From France Abdul, a Muslim, writes: "Hello brothers and sisters [. . .] he [Rahman] has the right to live in peace because all Muslims want the same thing."
Amudhan, a Muslim, calls for thoughtful reflection: "Quran talks so much about Isa-Al-Massih [Jesus], why is it that the Muslim [. . .] ignore the portions of their own Holy Quran [which does not call for killing converts] (sic)?"
A blogger from the Philippines, who says he is not a believer, says never the less that he is "inspired by him [Rahman]" who "stands up for what he believes inwithout violence or killing. UNLIKE the Muslim terrorists who murder hundreds every day. [. . .] If Muslims want to be respected in the world, they should also respect others. [. . .] Hatred towards others is hatred towards yourselves".

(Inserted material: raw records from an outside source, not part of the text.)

(** C7, amended.  [remove_role_from_user] returns true exactly when the role
    is a member.  It then takes one occurrence of the role out of the
    collection ([list.remove] drops the first) and persists the user; the
    role is still a member afterwards exactly when it occurred at least
    twice, so it is gone whenever it occurred once, in particular when the
    collection held no repetition.  On a non-member it returns false and
    hands back the user and the backend state as they were, so nothing is
    persisted.  NDB backend: membership is by role name and the user is
    saved with [user.put()], which records one [put].  Generic datastore:
    membership is [role in user.roles] and the user goes through the
    backend's [put]; the arguments may be instances or strings. *)
Theorem remove_role_from_user_member_only :
  (forall (st : NDBUserDatastore.Store) user role u r,
     resolved_user user st = Some u ->
     resolved_role role st = Some r ->
     (In (NDBUserDatastore.name r) (NDBUserDatastore.role_names u) ->
      exists names u1 st1,
        py_remove (String.eqb (NDBUserDatastore.name r)) (NDBUserDatastore.role_names u)
        = Some names /\
        NDBUserDatastore.user_put (set_membership names u) st = (Ok u1, st1) /\
        NDBUserDatastore.remove_role_from_user user role st = (Ok (true, u1), st1) /\
        NDBUserDatastore.role_names u1 = names /\
        S (occurrences (String.eqb (NDBUserDatastore.name r)) names)
        = occurrences (String.eqb (NDBUserDatastore.name r))
                      (NDBUserDatastore.role_names u) /\
        (In (NDBUserDatastore.name r) names <->
         (2 <= occurrences (String.eqb (NDBUserDatastore.name r))
                           (NDBUserDatastore.role_names u))%nat) /\
        (NoDup (NDBUserDatastore.role_names u) -> ~ In (NDBUserDatastore.name r) names) /\
        In u1 (NDBUserDatastore.users st1) /\
        exists k, NDBUserDatastore.log st1
                  = NDBUserDatastore.log st ++ [NDBUserDatastore.EvPutUser k]) /\
     (~ In (NDBUserDatastore.name r) (NDBUserDatastore.role_names u) ->
      NDBUserDatastore.remove_role_from_user user role st = (Ok (false, u), st))) /\
  (forall (W R : Type) (RM : RoleModel R) (RE : RoleEq R)
          (B : Backend W (list (option R)) R)
          user role (u : User (list (option R))) (r : option R) (w w1 : W),
     UserDatastore._prepare_role_modify_args user role w = (Ok (Some u, r), w1) ->
     (py_in (UserDatastore.ref_eqb r) (UserDatastore.roles u) = true ->
      exists l,
        py_remove (UserDatastore.ref_eqb r) (UserDatastore.roles u) = Some l /\
        S (occurrences (UserDatastore.ref_eqb r) l)
        = occurrences (UserDatastore.ref_eqb r) (UserDatastore.roles u) /\
        (py_in (UserDatastore.ref_eqb r) l = true <->
         (2 <= occurrences (UserDatastore.ref_eqb r) (UserDatastore.roles u))%nat) /\
        UserDatastore.remove_role_from_user user role w
        = returning true (put_user (set_membership l u) w1)) /\
     (py_in (UserDatastore.ref_eqb r) (UserDatastore.roles u) = false ->
      UserDatastore.remove_role_from_user user role w = (Ok (false, u), w1))).
Proof.
  split.
  - intros st user role u r Hu Hr. split.
    + intros Hin. apply py_in_In in Hin.
      destruct (py_remove_present _ _ Hin) as (names & Hrm & Hocc & _).
      destruct (user_put_spec (set_membership names u) st)
        as (k & st1 & Hput & _ & Hstored & _ & Hlog).
      exists names. eexists _, st1. split; [exact Hrm|]. split; [exact Hput|].
      split; [rewrite ndb_remove_role_from_user_eq, Hu, Hr, Hrm, Hput; reflexivity|].
      split; [reflexivity|]. split; [exact Hocc|].
      split; [rewrite <- py_in_In, py_in_occurrences; lia|].
      split; [|split; [exact Hstored | exists k; exact Hlog]].
      intros Hnd Hstill. apply names_at_most_once_NoDup in Hnd.
      specialize (Hnd (NDBUserDatastore.name r)).
      apply py_in_In, occurrences_present in Hstill. lia.
    + intros Hnin. apply py_in_not_In in Hnin.
      rewrite ndb_remove_role_from_user_eq, Hu, Hr, (py_remove_absent _ _ Hnin).
      reflexivity.
  - intros W R RM RE B user role u r w w1 Hp. split.
    + intros Hin. destruct (py_remove_present _ _ Hin) as (l & Hrm & Hocc & _).
      exists l. split; [exact Hrm|]. split; [exact Hocc|].
      split; [rewrite py_in_occurrences; lia|].
      rewrite (remove_role_from_user_eq _ _ _ _ _ _ Hp), Hrm. reflexivity.
    + intros Hnin. rewrite (remove_role_from_user_eq _ _ _ _ _ _ Hp).
      rewrite (py_remove_absent _ _ Hnin). reflexivity.
Qed.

Under the pseudonym Penang, a Christian writes: "The way Abdul Rahman is treated makes me even to want to be a better Christian. My non-Christian friends also want to known more about Jesus".
From Kabul, Caleb urges fellow Afghans "[i]nstead of going to kill Rahman, let's look to Islam and research, where is the problem" (sic). The blogger adds however that many hateful statements were made local Muslim leaders against the convert, including appeals for his murder.
Finally, Jawid, who is also Muslim, asks "tell us the main thing that it changed you to christian have you ever read Quran? Is bible better than Quran for you? [. . .] is life pleasure for you after this? (sic).
* Afghan Times is an online English-language paper founded by Afghan Christians in the US so that "the voice of Afghan Christians can be heard."